▶ Exercise directions: Everything from the line that contains "Some (Decoded (JDict" to the end of the records below, both lines included, should be transcribed exactly and returned alone.

=== Supplied data ===

Lemma chat_completion_first_choice_witness :
  let a := {| messages := [[("role", "user"); ("content", "Hi")]];
              model := Some "gpt-4.1-nano"; temperature := (7 # 10)%Q;
              max_tokens := 1000; response_format := None |} in
  let res :=
    chat_completion (stub_provider None byte_embedding) example_globals a
      (start (initial_world tt)) in
  fst res = Return ""
  /\ requests (inner (snd res))
     = [ChatRequest (azure_openai_async_client example_globals)
          (build_kwargs example_globals a)]
  /\ kw_model (build_kwargs example_globals a) = "gpt-4.1-nano"
  /\ kw_model (build_kwargs example_globals (chat_defaults [])) = "gpt-4.1".
Proof.
  intros a res.
  destruct (chat_completion_first_choice (stub_provider None byte_embedding)
              example_globals a (initial_world tt) (mk_choice None) [] tt eq_refl)
    as (Ho & _ & Hreq & Hm & _).
  destruct (chat_completion_first_choice (stub_provider None byte_embedding)
              example_globals (chat_defaults []) (initial_world tt)
              (mk_choice None) [] tt eq_refl)
    as (_ & _ & _ & _ & Hd & _).
  split; [exact Ho|]. split; [exact Hreq|]. split.
  - apply (Hm "gpt-4.1-nano" eq_refl). discriminate.
  - rewrite (Hd eq_refl). reflexivity.
Defined.

(** C7: when the provider answers a batch with one item per text, in
    the order of the texts, [generate_embeddings_batch] sends one request
    carrying all the texts and returns the embeddings in that order, one
    per text; when every call of the provider fails, it raises and
    returns nothing. *)
Theorem generate_embeddings_batch_in_order {P} (pv : provider P) (g : globals)
    (texts : list string) (w : world P) (embed : string -> list float) :
  texts <> [] ->
  ((exists p',
      embeddings_endpoint pv (azure_openai_async_embedding_client g)
        {| ekw_model := get_embedding_deployment g; ekw_input := InputTexts texts |}
        (remote w)
      = (Return (mk_embeddings_response (map (fun t => mk_item (embed t)) texts)), p')) ->
   let res := generate_embeddings_batch pv g texts (start w) in
   fst res = Return (map embed texts)
   /\ requests (inner (snd res)) = requests w ++ [batch_request g texts]
   /\ (forall vectors, fst res = Return vectors ->
         length vectors = length texts
         /\ forall i t, texts !! i = Some t -> vectors !! i = Some (embed t)))
  /\ ((forall c kw p, exists e, fst (embeddings_endpoint pv c kw p) = Raise e) ->
      exists e, fst (generate_embeddings_batch pv g texts (start w)) = Raise e).
Proof.
  intros Hne. split.
  - intros [p' H] res.
    assert (Hres : res = (Return (map embed texts),
                          set_inner
                            (mk_world p' (requests w ++ [batch_request g texts])
                               (logged w)) (start w))).
    { apply with_retry_first_success; [apply MAX_RETRIES_pos|].
      unfold generate_embeddings_batch_body, bind, embeddings_create.
      simpl. rewrite H. simpl. unfold ret. rewrite map_map. reflexivity. }
    rewrite Hres. simpl. split; [reflexivity|]. split; [reflexivity|].
    intros vectors Hv. injection Hv as <-. split.
    + apply length_map.
    + intros i t Hi. rewrite list_lookup_fmap, Hi. reflexivity.
  - intros Hfail. apply retry_loop_always_raises.
    intros s. unfold generate_embeddings_batch_body, bind, embeddings_create.
    destruct (Hfail (azure_openai_async_embedding_client g)
                {| ekw_model := get_embedding_deployment g;
                   ekw_input := InputTexts texts |} (remote s)) as [e He].
    destruct (embeddings_endpoint pv _ _ (remote s)) as [r p'].
    simpl in He. subst r. exists e. reflexivity.
Qed.

Lemma generate_embeddings_batch_in_order_witness :
  let texts := ["a"; "b"; "c"] in
  (let res :=
     generate_embeddings_batch (stub_provider None byte_embedding)
       example_globals texts (start (initial_world tt)) in
   fst res = Return (map byte_embedding texts)
   /\ requests (inner (snd res)) = [batch_request example_globals texts])
  /\ exists e,
       fst (generate_embeddings_batch (failing_provider (APIStatusError 503 "down"))
              example_globals texts (start (initial_world tt))) = Raise e.
Proof.
  intros texts. split.
  - destruct (generate_embeddings_batch_in_order (stub_provider None byte_embedding)
                example_globals texts (initial_world tt) byte_embedding
                ltac:(discriminate)) as [Hok _].
    destruct (Hok (ex_intro _ tt eq_refl)) as (Ho & Hreq & _).
    split; [exact Ho | exact Hreq].
  - destruct (generate_embeddings_batch_in_order
                (failing_provider (APIStatusError 503 "down"))
                example_globals texts (initial_world tt) byte_embedding
                ltac:(discriminate)) as [_ Hfail].
    apply Hfail. intros c kw p. exists (APIStatusError 503 "down"). reflexivity.
Defined.

(** ** Nested retries *)

Section NestedRetry.
Context {P : Type}.
Variable json_loads : string -> loads_result.
Variable pv : provider P.
Variable g : globals.
Hypothesis provider_fails :
  forall c kw p, fails_transiently (fst (chat_endpoint pv c kw p)).






End NestedRetry.


(** ** [chat_completion_json] *)

Example json_decode_topics :
  json_decode topics_text
  = Some (Decoded (JDict [("topics", JList [JString "x"])])).
Proof. vm_compute. reflexivity. Qed.

Example json_decode_bad :
  json_decode "{bad json"
  = Some (DecodeError (mk_decode_error expecting_name "{bad json" 1)).
Proof. vm_compute. reflexivity. Qed.

Example JSONDecodeError_str_bad :
  JSONDecodeError_str (mk_decode_error expecting_name "{bad json" 1)
  = "Expecting property name enclosed in double quotes: line 1 column 2 (char 1)".
Proof. vm_compute. reflexivity. Qed.

Lemma chat_completion_content {P} (pv : provider P) (g : globals)
    (a : chat_args) (st : retry_state (world P)) (c : choice) (cs : list choice)
    (p' : P) :
  chat_endpoint pv (azure_openai_async_client g) (build_kwargs g a)
    (remote (inner st))
  = (Return (mk_chat_response (c :: cs)), p') ->
  chat_completion pv g a st
  = (Return (content_text (message_content c)),
     set_inner
       (mk_world p'
          (requests (inner st)
             ++ [ChatRequest (azure_openai_async_client g) (build_kwargs g a)])
          (logged (inner st))) st).
Proof.
  intros H. apply with_retry_first_success; [apply MAX_RETRIES_pos|].
  apply (chat_completion_body_ok pv g a (inner st) c cs p' H).
Qed.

===

▶ Answer box:
  = Some (Decoded (JDict [("topics", JList [JString "x"])])).
Proof. vm_compute. reflexivity. Qed.

Example json_decode_bad :
  json_decode "{bad json"
  = Some (DecodeError (mk_decode_error expecting_name "{bad json" 1)).
Proof. vm_compute. reflexivity. Qed.

Example JSONDecodeError_str_bad :
  JSONDecodeError_str (mk_decode_error expecting_name "{bad json" 1)
  = "Expecting property name enclosed in double quotes: line 1 column 2 (char 1)".
Proof. vm_compute. reflexivity. Qed.

Lemma chat_completion_content {P} (pv : provider P) (g : globals)
    (a : chat_args) (st : retry_state (world P)) (c : choice) (cs : list choice)
    (p' : P) :
  chat_endpoint pv (azure_openai_async_client g) (build_kwargs g a)
    (remote (inner st))
  = (Return (mk_chat_response (c :: cs)), p') ->
  chat_completion pv g a st
  = (Return (content_text (message_content c)),
     set_inner
       (mk_world p'
          (requests (inner st)
             ++ [ChatRequest (azure_openai_async_client g) (build_kwargs g a)])
          (logged (inner st))) st).
Proof.
  intros H. apply with_retry_first_success; [apply MAX_RETRIES_pos|].
  apply (chat_completion_body_ok pv g a (inner st) c cs p' H).
Qed.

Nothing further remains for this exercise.